Mandela was against IRA decommissioning South African leader shocked newspaper editors with stance on Provos

Posted By: December 08, 2013

PATRICK COUNIHAN,IrishCentral Staff Writer. Sunday, December 8, 2013

South African hero Nelson Mandela was opposed to the IRA decommissioning its arms and felt Unionist leader David Trimble was weak in his dealings with the Provisionals.

The claims have been made by former Belfast Telegraph editor Ed Curran who dined with Mandela in Dublin in 2000 as the decommissioning talks were at their height.

Curran met the South African President at a lunch hosted by media mogul Tony O’Reilly for his newspaper editors.

The former Belfast Telegraph editor recounts how Mandela became agitated when the late Sunday Independent editor asked him about the IRA talks.

In a piece for the Belfast Telegraph, Curran writes: “As Mandela told his stories, his soft-spoken, forgiving nature shone through, to the extent that it was hard to fathom that he had also inspired and led a violent and brutal revolution in Africa. However, as the lunch wore on, the other face of Nelson Mandela emerged.

“In April 2000, the political row over the IRA’s unwillingness to decommission its weapons was dominating the political news during that visit to Dublin; so much so that, before Mandela came to lunch, he had met the Sinn Fein leadership.

“The late Aengus Fanning, editor of the Sunday Independent, another guest at lunch, asked ‘What advice, Mr Mandela, did you offer them’.

“Mandela did not answer the question directly, but instead embarked on a long explanation of the position in which he found himself in South Africa on the same issue.

“He outlined how he faced a wide spectrum of factions within the African National Congress, ranging from liberals, who said all guns should be handed over swiftly, to the mainstream, who felt they should be kept and that such a compromise could not be contemplated so soon.

“Fanning repeated the question more pointedly: ‘But what was your position, Mr Mandela, on decommissioning weapons? And what advice would you give Gerry Adams?’

“Mandela’s mood turned suddenly steely. He looked seriously and sternly at Fanning. ‘My position, my position… my position is that you don’t hand over your weapons until you get what you want…’

“The editors around the table were stopped in their tracks. Here was the other Mandela, unflinchingly gritty, never to be taken lightly, who commanded the respect of a huge revolutionary force inside and outside his prison cell.”

Curran then passed on Mandela’s views to the British government when he met Peter Mandelson at a function in Belfast later the same night.

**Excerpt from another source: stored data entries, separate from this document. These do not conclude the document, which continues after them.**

(** One present column at offset [off] of [data]: its value and the next offset.
    [int(n)] and the sums are computed in [int64]; the slice expression panics when
    its bounds are out of order. *)
Definition decode_col (col : colDef) (data : bytes) (off : nat) : outcome (value * nat) :=
  kind ← col_kind col;
  match kind with
  | kindString | kindBytes =>
      let '(n, sz) := Uvarint (drop off data) in
      let hi := wrap_int 64 (Z.of_nat off + sz + int64_of n) in
      if decide (sz ≤ 0 ∨ Z.of_nat (length data) < hi)%Z then Err truncated
      else
        let off := off + Z.to_nat sz in
        if decide (hi < Z.of_nat off)%Z then Panic "slice bounds out of range"
        else
          let b := take (Z.to_nat hi - off) (drop off data) in
          Ok (match kind with kindString => VString b | _ => VBytes b end, Z.to_nat hi)
  | _ =>
      if decide (length data < off + 8) then Err truncated
      else
        let raw := take 8 (drop off data) in
        Ok (match kind with
            | kindInt => narrowInt (cd_QType col) (decInt64 raw)
            | kindUint => narrowUint (cd_QType col) (unbe raw)
            | kindFloat32 => VFloat32 (f64_to_f32 (decFloat64 raw))
            | kindFloat64 => VFloat64 (decFloat64 raw)
            | _ => VTime (time_UTC (time_Unix0 (decInt64 raw)))
            end, off + 8)
  end.

Fixpoint decode_cols (cols : list colDef) (data : bytes) (off : nat) (r : row) : outcome (row * nat) :=
  match cols with
  | [] => Ok (r, off)
  | col :: cols' =>
      match data !! off with
      | None => Err truncated
      | Some marker =>
          if decide (marker = rowNull) then decode_cols cols' data (S off) (r ++ [None])
          else if decide (marker = rowPresent) then
            '(v, off') ← decode_col col data (S off);
            decode_cols cols' data off' (r ++ [Some v])
          else Err (RawError "row corrupt at column %q")
      end
  end.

He adds: “That evening, I travelled back to Belfast and to the Culloden Hotel, where the Belfast Telegraph Business Awards were taking place.

“I arrived late off the evening Enterprise train and took my seat apologetically beside the then Secretary of State, Peter Mandelson, who was anxious to know what Mandela had said about Northern Ireland.

“Mandelson was visibly shocked when I suggested Mandela did not share the unionists’, or British, view on IRA decommissioning and that he thought David Trimble needed to show more political confidence and courage, because he had so much support from London.

“Mandelson was clearly annoyed at the prospect of such an influential global figure as Nelson Mandela showing sympathy for Sinn Fein and the IRA’s position on decommissioning.

“Shortly afterwards, Mandela was invited to Downing Street for talks with Prime Minister Tony Blair. I doubt if Blair could have changed such forthright views on arms decommissioning as Nelson Mandela had expressed over that lunch in Dublin, but I would be very surprised if he didn’t try.”